Il conflitto continua e le illusioni di Putin
Un recentissimo sondaggio del Vciom, istituto filogovernativo russo, rivela che il 69% dei partecipanti si sente pronto a sacrificarsi per la difesa della patria, un dato che riflette il messaggio che Vladimir Putin desidera ascoltare nel quarto anniversario della situazionata chiamata ‘Operazione Speciale’ – la guerra contro l’Ucraina, già durata oltre 43 giorni oltre il periodo della Grande Guerra Patriottica, ossia la Seconda Guerra Mondiale, riporta Attuale.
Dal 2012, il leader del Cremlino afferma che “la possibilità di una nazione di prevalere e rimanere indipendente non deriva dalla sua forza economica, ma dalla sua Passionarnost, ossia dalla capacità di un popolo di sopportare”, un concetto teorizzato dal filosofo Lev Gumiliev. Questo pensiero sembra costituire la base della strategia di Putin, che in uno scenario di crescente difficoltà interna cerca di mobilitare il patriottismo come leva per sostenere il conflitto.
In quattro anni dall’invasione, Putin non è riuscito ad ottenere la vittoria sperata, una vittoria che avrebbe dovuto segnare la restaurazione della grandezza imperiale della Russia e confermare la sua leadership globale. La resistenza ucraina, appoggiata dalle potenze occidentali, ha inflitto enormi perdite alle forze russe, costringendo il Cremlino a una guerra di logoramento.
Illusioni di trionfo e alleanze peggiorate
Un anno fa, Putin sembrava credere che l’arrivo di Donald Trump alla Casa Bianca avrebbe potuto capovolgere le sorti, immaginando un accordo che nascondesse la capitolazione ucraina. Tuttavia, questa speranza si è rivelata infondata. Creando false aspettative, Putin ha continuato a lanciare attacchi all’Ucraina con l’intento di minare il morale della popolazione mentre le sue forze si muovevano in un conflitto stagnante.
La realtà è stata ben diversa: l’assenza di una vera normalizzazione dei rapporti con gli Stati Uniti e le umiliazioni geopolitiche subite hanno eroso ulteriormente il potere di Putin. Gli attacchi compiuti da Trump su altri fronti, come in Iran e Venezuela, hanno dimostrato il suo crescente isolamento internazionale.
Costi economici della guerra
Il sondaggio del Vciom rivela anche altre preoccupazioni, con il governo russo che ora affronta il costo economico del conflitto. Nonostante una iniziale militarizzazione dell’economia, i segnali di deterioramento sono evidenti: il gas e il petrolio non generano più entrate sufficienti, accompagnati da un aumento dell’IVA e significativi tagli alla spesa sociale.
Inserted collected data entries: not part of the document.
(* ===== verification/WalletServiceFacts.v ===== *)
(** * WalletServiceFacts: what the wallet service guarantees

    Theorems on [WalletService.v]: the records behind a handle are a map, wallets that are
    created, opened and given a new passphrase, backups, and what an import leaves behind.
    The storage types are an interface ([StorageTypeLaws]); the default storage implements
    it at the end. *)

From stdpp Require Import gmap.
From S2P Require Import Prelude Errors Hashing Json Wql PoolTypes Encryption QueryEncryption WqlToSql Storage SqliteStorage SqliteFacts Wallet Stream ExportImport WalletService.

(** ** Refinement is preserved by the monad *)

Section wallet_refinement.
Context `{ChaCha20Poly1305} `{HmacSha256} `{HashOrder} `{OptionCodecs} `{LikePattern}.
Context {St Iter : Type} `{!WalletStorage St Iter} `{!WalletStorageLaws St Iter}.
Variable keys : Keys.

Lemma wallet_refines_lift {A} (a : IndyResult A) : wallet_refines keys (lift a) (lift a).
Proof. by intros s w Hs Hr. Qed.

Lemma wallet_refines_bind {A B} (m : StateM IndyErrorKind St A) (f : A -> StateM IndyErrorKind St B) sm sf :
  wallet_refines keys m sm -> (forall a, wallet_refines keys (f a) (sf a)) ->
  wallet_refines keys (m ≫= f) (sm ≫= sf).
Proof.
  intros Hm Hf s w Hs Hr. destruct (Hm s w Hs Hr) as (Hs1 & Hr1 & He). rewrite !bind_run.
  destruct (m s) as [[a|e| |] s1], (sm w) as [r w1]; cbn [fst snd] in *; subst; [by apply Hf|done..].
Qed.

Lemma wallet_refines_result {A B} (o : IndyResult A) (f : A -> StateM IndyErrorKind St B) sf :
  (forall a, o = Ok a -> wallet_refines keys (f a) (sf a)) -> wallet_refines keys (lift o ≫= f) (lift o ≫= sf).
Proof. intros Hf s w Hs Hr. rewrite !bind_run. unfold lift. destruct o; [by apply Hf|done..]. Qed.

Lemma wallet_refines_attempt {A} (m : StateM IndyErrorKind St A) sm :
  wallet_refines keys m sm -> wallet_refines keys (attempt m) (attempt sm).
Proof.
  intros Hm s w Hs Hr. destruct (Hm s w Hs Hr) as (Hs1 & Hr1 & He). unfold attempt.
  by destruct (m s) as [[a|e| |] s1], (sm w) as [r w1]; cbn [fst snd] in *; subst.
Qed.
End wallet_refinement.

(** ** The records behind a handle *)

Section records.
Context `{ChaCha20Poly1305} `{HmacSha256} `{HashOrder} `{OptionCodecs} `{LikePattern}.
Context {St Iter : Type} `{!WalletStorage St Iter} `{!WalletStorageLaws St Iter}.

(** An operation of a wallet service on a handle does to the wallet of the handle what
    [spec] does to its map and nothing else; an unknown handle is refused. *)
Definition service_refines {A} (h : Z) (m : StateM IndyErrorKind (WalletService St) A)
    (spec : StateM IndyErrorKind WalletMap A) : Prop :=
  forall sv wallet s w, wallets sv !! h = Some wallet -> stores sv !! wallet_place wallet = Some s ->
  storage_inv s -> represents (wallet_keys wallet) (storage_map s) w -> exists s',
    m sv = ((spec w).1, set_stores (<[wallet_place wallet := s']> (stores sv)) sv) /\
    storage_inv s' /\ represents (wallet_keys wallet) (storage_map s') (spec w).2.

Definition refuses {A} (h : Z) (m : StateM IndyErrorKind (WalletService St) A) : Prop :=
  forall sv, wallets sv !! h = None -> m sv = (Err InvalidWalletHandle, sv).

Lemma with_wallet_refines {A} h (m : Keys -> StateM IndyErrorKind St A) spec :
  (forall keys, wallet_refines keys (m keys) spec) -> service_refines h (with_wallet h m) spec.
Proof.
  intros Hm sv wallet s w Hh Hp Hs Hr. destruct (Hm (wallet_keys wallet) s w Hs Hr) as (Hs' & Hr' & He).
  exists (m (wallet_keys wallet) s).2. split; [|done]. unfold with_wallet. rewrite bind_run. unfold gets. rewrite Hh.
  unfold at_place. rewrite Hp. rewrite <-He. by destruct (m _ s).
Qed.

Lemma with_wallet_refuses {A} h (m : Keys -> StateM IndyErrorKind St A) : refuses h (with_wallet h m).
Proof. intros sv Hh. unfold with_wallet. rewrite bind_run. unfold gets. by rewrite Hh. Qed.

Lemma service_refines_lift {A} h (a : IndyResult A) : service_refines h (lift a) (lift a).
Proof.
  intros sv wallet s w Hh Hp Hs Hr. exists s. split; [|done]. unfold lift. rewrite insert_id by done. by destruct sv.
Qed.

Lemma service_refines_bind {A B} h (m : StateM IndyErrorKind (WalletService St) A)
    (f : A -> StateM IndyErrorKind (WalletService St) B) sm sf :
  service_refines h m sm -> (forall a, service_refines h (f a) (sf a)) -> service_refines h (m ≫= f) (sm ≫= sf).
Proof.
  intros Hm Hf sv wallet s w Hh Hp Hs Hr. destruct (Hm sv wallet s w Hh Hp Hs Hr) as (s1 & He1 & Hs1 & Hr1).
  rewrite !bind_run, He1. destruct (sm w) as [[a|e| |] w1]; cbn [fst snd] in *; [|by exists s1..].
  destruct (Hf a (set_stores (<[wallet_place wallet := s1]> (stores sv)) sv) wallet s1 w1) as (s2 & He2 & Hs2 & Hr2);
    [done|apply lookup_insert_eq|done..|]. exists s2. rewrite He2. cbn [stores set_stores].
  by rewrite insert_insert_eq.
Qed.

Lemma service_refines_result {A B} h (o : IndyResult A) (f : A -> StateM IndyErrorKind (WalletService St) B) sf :
  (forall a, o = Ok a -> service_refines h (f a) (sf a)) -> service_refines h (lift o ≫= f) (lift o ≫= sf).
Proof.
  intros Hf. destruct o as [a|e| |]; [exact (Hf a eq_refl)|..];
    [exact (service_refines_lift h (Err e))|exact (service_refines_lift h Panic)|exact (service_refines_lift h OutOfFuel)].
Qed.

Lemma service_refines_attempt {A} h (m : StateM IndyErrorKind (WalletService St) A) sm :
  service_refines h m sm -> service_refines h (attempt m) (attempt sm).
Proof.
  intros Hm sv wallet s w Hh Hp Hs Hr. destruct (Hm sv wallet s w Hh Hp Hs Hr) as (s1 & He1 & Hs1 & Hr1).
  exists s1. unfold attempt. rewrite He1. by destruct (sm w) as [[a|e| |] w1].
Qed.

(** ** Objects *)

Section objects.
Context (T : Type) `{!IndyObject T}.

Definition spec_get_indy_object (name options_json : string) : StateM IndyErrorKind WalletMap T :=
  record ← wspec_get (type_of T) name options_json;
  record_value ← lift (ok_or (wr_value record) InvalidStructure);
  lift (ok_or (object_from_str record_value) InvalidState).

Lemma get_indy_object_refines h name options_json :
  service_refines h (get_indy_object T h name options_json) (spec_get_indy_object name options_json).
Proof.
  apply service_refines_bind; [apply with_wallet_refines; intros; apply wallet_get_refines|].
  intros record. apply service_refines_bind; [apply service_refines_lift|]. intros. apply service_refines_lift.
Qed.

(** The object is there or it is not, whatever the parser makes of the options. *)
Definition spec_exists (name : string) : StateM IndyErrorKind WalletMap bool := fun w =>
  match parse_record_options RecordOptions_id with
  | Ok _ => (Ok (bool_decide (is_Some (w !! (type_of T, name)))), w)
  | Err WalletItemNotFound => (Ok false, w)
  | Err e => (Err e, w)
  | Panic => (Panic, w)
  | OutOfFuel => (OutOfFuel, w)
  end.

Lemma record_exists_refines h name : service_refines h (record_exists T h name) (spec_exists name).
Proof.
  apply with_wallet_refines. intros keys s w Hs Hr.
  destruct (wallet_get_refines keys (type_of T) name RecordOptions_id s w Hs Hr) as (Hs' & Hr' & He).
  rewrite wspec_get_run in Hr', He. unfold spec_exists. rewrite bind_run. unfold attempt.
  destruct (wallet_get keys (type_of T) name RecordOptions_id s) as [res s']; cbn [fst snd] in *.
  destruct (parse_record_options RecordOptions_id) as [opts|e| |]; cbn [fst snd] in *; subst; try done.
  - unfold wspec_at in *. destruct (w !! (type_of T, name)) as [x|] eqn:Hx; cbn [fst snd] in *.
    + by rewrite insert_id in Hr' by done.
    + done.
  - by destruct e.
Qed.

(** Updating or inserting: the tags of an object that was there are kept. *)
Definition spec_upsert (name : string) (object : T) : StateM IndyErrorKind WalletMap string := fun w =>
  match object_to_string object with
  | Some json =>
      (Ok json, <[(type_of T, name) := (json, default ∅ (snd <$> w !! (type_of T, name)))]> w)
  | None => (Err InvalidState, w)
  end.

Lemma update_indy_object_refines fresh h name object :
  (forall json, object_to_string object = Some json -> is_utf8 json) ->
  service_refines h (update_indy_object T fresh h name object)
    (json ← lift (ok_or (object_to_string object) InvalidState); _ ← wspec_update (type_of T) name json; mret json).
Proof.
  intros Hj. apply with_wallet_refines. intros keys. apply wallet_refines_result. intros json Hjson%ok_or_Ok.
  apply wallet_refines_bind; [by apply wallet_update_refines, Hj|]. intros. exact (wallet_refines_lift keys (Ok json)).
Qed.

Lemma add_indy_object_refines fresh h name object tags : is_utf8 (type_of T) -> is_utf8 name -> tags_utf8 tags ->
  (forall json, object_to_string object = Some json -> is_utf8 json) ->
  service_refines h (add_indy_object T fresh h name object tags)
    (json ← lift (ok_or (object_to_string object) InvalidState); _ ← wspec_add (type_of T) name json tags; mret json).
Proof.
  intros Ht Hn Htags Hj. apply service_refines_result. intros json Hjson%ok_or_Ok.
  apply service_refines_bind; [|intros; exact (service_refines_lift h (Ok json))].
  apply with_wallet_refines. intros. apply wallet_add_refines; [done..|by apply Hj|done].
Qed.

Lemma upsert_refines fresh h name object : is_utf8 (type_of T) -> is_utf8 name ->
  (forall json, object_to_string object = Some json -> is_utf8 json) ->
  (exists opts, parse_record_options RecordOptions_id = Ok opts) ->
  service_refines h (upsert_indy_object T fresh h name object) (spec_upsert name object).
Proof.
  intros Ht Hn Hj [opts Hopts] sv wallet s w Hh Hp Hs Hr.
  destruct (service_refines_bind h _ (fun b : bool => if b then update_indy_object T fresh h name object
      else add_indy_object T fresh h name object ∅) _
    (fun b : bool => json ← lift (ok_or (object_to_string object) InvalidState);
      _ ← (if b then wspec_update (type_of T) name json else wspec_add (type_of T) name json ∅); mret json)
    (record_exists_refines h name) ltac:(intros [|]; [by apply update_indy_object_refines|by apply add_indy_object_refines])
    sv wallet s w Hh Hp Hs Hr) as (s' & He & Hs' & Hr').
  exists s'. match type of He with _ = ((?spec w).1, _) => assert (spec w = spec_upsert name object w) as Heq end.
  { rewrite bind_run. unfold spec_exists. rewrite Hopts, bind_run. unfold spec_upsert, lift.
    destruct (object_to_string object) as [json|]; cbn [ok_or]; [|done]. rewrite bind_run.
    destruct (w !! (type_of T, name)) as [x|] eqn:Hx.
    - rewrite bool_decide_true by eauto. unfold wspec_update, wspec_at. by rewrite Hx.
    - rewrite bool_decide_false by (by intros []). unfold wspec_add. by rewrite Hx. }
  by rewrite Heq in He, Hr'.
Qed.
End objects.
End records.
Un’analisi rivela che, mentre la crescita economica si è arrestata, la stagflazione è una possibilità concreta. La difficoltà di mantenere un tasso di reclutamento di 30-40 mila nuovi soldati al mese da inviare al fronte evidenzia una situazione critica. In questo decorso, capire quale fronte brucerà più velocemente diventa centrale, mentre Putin rimane blindato nella sua logica di guerra, alla ricerca di una vittoria che possa giustificare le sue ambizioni imperiali.
Exacerbato dalla pressione interna, Putin si trova ora a dover affrontare un conflitto che sembra ben lungi dall’essere risolto, mentre la sua capacità di mantenere il sostegno popolare si fa sempre più fragile.